Appointments to executive positions in state-owned entities can typically take up to three months, excluding any notice period the elected candidate may have to serve.

READ ALSO: André de Ruyter investigated for ‘irregularity’ at Eskom

The board appoints a procurement company, a mandate is issued and then the preferred candidate is presented for approval by the relevant minister.

under scrutiny

As well as looking for a candidate who has a deep knowledge of the energy sector and Eskom itself, the entity has the added challenge of getting someone comfortable enough to operate in a highly politicized environment.

De Ruyter has faced many detractors in his three years at the helm of Eskom, including the Black Business Council, the National Union of Metalworkers (Numsa) and the general public.
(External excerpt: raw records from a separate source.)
(* ===== verification/TrunkShared.v ===== *)
(** * storage/trunk_mgr/trunk_shared.c: trunk file names, headers and lookup

    A trunk file packs many small files; each small file is a slot of the
    trunk: a 24-byte header followed by the content.  The name of a small
    file carries, in base64, the trunk file id, the offset and the size of
    its slot.  This file models the encoding of names and headers, the
    splitting of logical names, and the lookup of a file by its name, over
    a file system given as a parameter and an explicit table of open file
    descriptors. *)

From S2P Require Import Prelude CLib SharedFunc Base64.
From stdpp Require Import strings.
#[local] Open Scope Z_scope.

(** ** Constants (fdfs_global.h, tracker_types.h, trunk_shared.h) *)

Definition FDFS_FILE_EXT_NAME_MAX_LEN : Z := 6.
Definition FDFS_LOGIC_FILE_PATH_LEN : Z := 10.
Definition FDFS_TRUE_FILE_PATH_LEN : Z := 6.
Definition FDFS_FILENAME_BASE64_LENGTH : Z := 27.
Definition FDFS_TRUNK_FILE_INFO_LEN : Z := 16.
Definition FDFS_TRUNK_FILENAME_LENGTH : Z :=
  FDFS_TRUE_FILE_PATH_LEN + FDFS_FILENAME_BASE64_LENGTH + FDFS_TRUNK_FILE_INFO_LEN
  + 1 + FDFS_FILE_EXT_NAME_MAX_LEN.
Definition FDFS_TRUNK_LOGIC_FILENAME_LENGTH : Z :=
  FDFS_TRUNK_FILENAME_LENGTH + (FDFS_LOGIC_FILE_PATH_LEN - FDFS_TRUE_FILE_PATH_LEN).
Definition FDFS_STORAGE_STORE_PATH_PREFIX_CHAR : Z := 77.
Definition FDFS_TRUNK_FILE_HEADER_SIZE : Z := 17 + FDFS_FILE_EXT_NAME_MAX_LEN + 1.
Definition INFINITE_FILE_SIZE : Z := 256 * 1024 ^ 5.
Definition FDFS_APPENDER_FILE_SIZE : Z := INFINITE_FILE_SIZE.
Definition FDFS_TRUNK_FILE_MARK_SIZE : Z := 512 * 1024 ^ 5.
Definition MAX_PATH_SIZE : Z := 256.

Definition IS_TRUNK_FILE (file_size : Z) : bool := c_true (Z.land file_size FDFS_TRUNK_FILE_MARK_SIZE).
Definition FDFS_TRUNK_FILE_TRUE_SIZE (file_size : Z) : Z := Z.land file_size 0xFFFFFFFF.

Definition FDFS_TRUNK_STATUS_FREE : Z := 0.
Definition FDFS_TRUNK_STATUS_HOLD : Z := 1.
Definition FDFS_TRUNK_FILE_TYPE_NONE : Z := 0.
Definition FDFS_TRUNK_FILE_TYPE_REGULAR : Z := 70.
Definition FDFS_TRUNK_FILE_TYPE_LINK : Z := 76.

(** ** Data *)

Record FDFSTrunkHeader := {
  file_type : Z;
  formatted_ext_name : list Z; (* FDFS_FILE_EXT_NAME_MAX_LEN + 2 bytes *)
  h_alloc_size : Z;
  h_file_size : Z;
  h_crc32 : Z;
  h_mtime : Z;
}.

Record FDFSTrunkPathInfo := { store_path_index : Z; sub_path_high : Z; sub_path_low : Z }.
Record FDFSTrunkFileInfo := { tf_id : Z; tf_offset : Z; tf_size : Z }.
Record FDFSTrunkFullInfo := { status : Z; path : FDFSTrunkPathInfo; file : FDFSTrunkFileInfo }.

#[export] Instance FDFSTrunkPathInfo_eq_dec : EqDecision FDFSTrunkPathInfo.
Proof. solve_decision. Defined.
#[export] Instance FDFSTrunkFileInfo_eq_dec : EqDecision FDFSTrunkFileInfo.
Proof. solve_decision. Defined.
#[export] Instance FDFSTrunkFullInfo_eq_dec : EqDecision FDFSTrunkFullInfo.
Proof. solve_decision. Defined.

Record FDFSStorePaths := { path_count : Z; paths : list (list Z) }.

(** [trunk_shared_init] *)
Definition g_fdfs_base64_context : base64_context := base64_init_ex 0 CH_MINUS 95 CH_DOT.

(** [dest] after [written] was stored at its start. *)
Definition store_at (dest written : list Z) : list Z := written ++ drop (length written) dest.

(** ** Names of trunk files *)

Definition TRUNK_GET_FILENAME (file_id : Z) : list Z := sprintf_0d 6 file_id.

(** [snprintf] into a buffer of [buff_size] bytes. *)
Definition snprintf (buff_size : Z) (s : list Z) : list Z := take (Z.to_nat (buff_size - 1)) s.

Definition trunk_get_full_filename_ex (pStorePaths : FDFSStorePaths) (pTrunkInfo : FDFSTrunkFullInfo)
    (buff_size : Z) : option (list Z) :=
  pStorePath ← paths pStorePaths !! Z.to_nat (store_path_index (path pTrunkInfo));
  Some (snprintf buff_size
    (pStorePath ++ bytes "/data/" ++ sprintf_02X (sub_path_high (path pTrunkInfo)) ++ bytes "/"
     ++ sprintf_02X (sub_path_low (path pTrunkInfo)) ++ bytes "/"
     ++ TRUNK_GET_FILENAME (tf_id (file pTrunkInfo)))).

(** ** The header of a slot *)

Definition trunk_pack_header (pTrunkHeader : FDFSTrunkHeader) : list Z :=
  [file_type pTrunkHeader] ++ int2buff (h_alloc_size pTrunkHeader)
  ++ int2buff (h_file_size pTrunkHeader) ++ int2buff (h_crc32 pTrunkHeader)
  ++ int2buff (h_mtime pTrunkHeader)
  ++ take (Z.to_nat (FDFS_FILE_EXT_NAME_MAX_LEN + 1)) (formatted_ext_name pTrunkHeader).

Definition trunk_unpack_header (buff : list Z) : option FDFSTrunkHeader :=
  file_type ← head buff;
  alloc_size ← buff2int (drop 1 buff);
  file_size ← buff2int (drop 5 buff);
  crc32 ← buff2int (drop 9 buff);
  mtime ← buff2int (drop 13 buff);
  ext ← read_at buff 17 (FDFS_FILE_EXT_NAME_MAX_LEN + 1);
  Some {| file_type := file_type; formatted_ext_name := ext ++ [0]; h_alloc_size := alloc_size;
          h_file_size := file_size; h_crc32 := crc32; h_mtime := mtime |}.

(** ** The slot in a file name *)

Definition trunk_file_info_encode (pTrunkFile : FDFSTrunkFileInfo) : option (list Z) :=
  base64_encode_ex g_fdfs_base64_context
    (int2buff (tf_id pTrunkFile) ++ int2buff (tf_offset pTrunkFile) ++ int2buff (tf_size pTrunkFile)) false.

(** [stale] is the uninitialised content of the local buffer. *)
Definition trunk_file_info_decode (stale str : list Z) : option FDFSTrunkFileInfo :=
  str ← read_at str 0 FDFS_TRUNK_FILE_INFO_LEN;
  '(written, _) ← base64_decode_auto_to true g_fdfs_base64_context str;
  let buff := store_at stale written in
  i ← buff2int buff;
  o ← buff2int (drop 4 buff);
  s ← buff2int (drop 8 buff);
  Some {| tf_id := i; tf_offset := o; tf_size := s |}.

(** ** Splitting a logical file name *)

(** [SPLIT_FILENAME_BODY]: [logic_filename] is the memory from the first
    character; the result is the error code or the new length, the true
    file name with the byte after it, and the store path index. *)
Definition SPLIT_FILENAME_BODY (npaths : Z) (logic_filename : list Z) (filename_len : Z)
    (check_path_index : bool) : option (Z + Z * list Z * Z) :=
  if filename_len <=? FDFS_LOGIC_FILE_PATH_LEN then Some (inl EINVAL)
  else
    match logic_filename with
    | c0 :: c1 :: c2 :: c3 :: rest =>
        if negb (c0 =? FDFS_STORAGE_STORE_PATH_PREFIX_CHAR) then
          true_filename ← read_at logic_filename 0 (filename_len + 1);
          Some (inr (filename_len, true_filename, 0))
        else if negb (c3 =? CH_SLASH) then Some (inl EINVAL)
        else
          let '(store_path_index, pEnd) := strtol 16 (c_string [c1; c2]) in
          if negb (bool_decide (pEnd = [])) then Some (inl EINVAL)
          else if check_path_index &&
            ((store_path_index <? 0) || (npaths <=? store_path_index)) then Some (inl EINVAL)
          else
            true_filename ← read_at rest 0 (filename_len - 4 + 1);
            Some (inr (filename_len - 4, true_filename, store_path_index))
    | _ => None
    end.

(** The store path itself instead of its index. *)
Definition storage_split_filename (g_fdfs_store_paths : FDFSStorePaths) (logic_filename : list Z)
    (filename_len : Z) : option (Z + Z * list Z * list Z) :=
  r ← SPLIT_FILENAME_BODY (path_count g_fdfs_store_paths) logic_filename filename_len true;
  match r with
  | inl e => Some (inl e)
  | inr (len, name, index) =>
      p ← paths g_fdfs_store_paths !! Z.to_nat index;
      Some (inr (len, name, p))
  end.

Definition storage_split_filename_ex (g_fdfs_store_paths : FDFSStorePaths) (logic_filename : list Z)
    (filename_len : Z) : option (Z + Z * list Z * Z) :=
  SPLIT_FILENAME_BODY (path_count g_fdfs_store_paths) logic_filename filename_len true.

Definition storage_split_filename_no_check (logic_filename : list Z) (filename_len : Z)
    : option (Z + Z * list Z * Z) :=
  SPLIT_FILENAME_BODY 0 logic_filename filename_len false.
A week before handing in his resignation, Mineral Resources and Energy Minister Gwede Mantashe launched an attack on Eskom – effectively its chief executive – saying the power company was trying to topple the government without ending the discharge.

Mantashe said Eskom was “actively agitating for the overthrow of the state” with the ongoing implementation of load shedding.

ALSO READ: ‘Eskom requires a fixer’: Mantashe denies accusing De Ruyter of trying to topple the government

De Ruyter later cited a lack of support as the main reason for his decision to part ways with Eskom.

Watch: Highlights from De Ruyter’s time in office

poisoned chalice

EE Business Intelligence managing director Chris Yelland says the right candidates at Moneyweb may see the Eskom CEO position as a poisoned chalice, given the expectations surrounding the role, such as stabilizing its finances and operations, which have been critical for many years.

“We can’t expect a miracle savior to solve all our problems. We shouldn’t have undue expectations of a savior coming from the new CEO,” says Yelland.

He believes it could take six months or more to find a replacement, saying people with the right kind of credibility would have a long list of conditions.

“They will want cast-iron guarantees that they can implement what they need, regardless of political populism and the constraints that have been seen in the past.”

READ ALSO: De Ruyter must do SA a favor and go to the CCMA

De Ruyter will leave Eskom on March 31 next year.

Eskom’s chief operating officer, Jan Oberholzer, will retire in April.

And acting generation group executive Rhulani Mathebula resigned last month.

These three exits leave Eskom with an unaffordable leadership vacuum.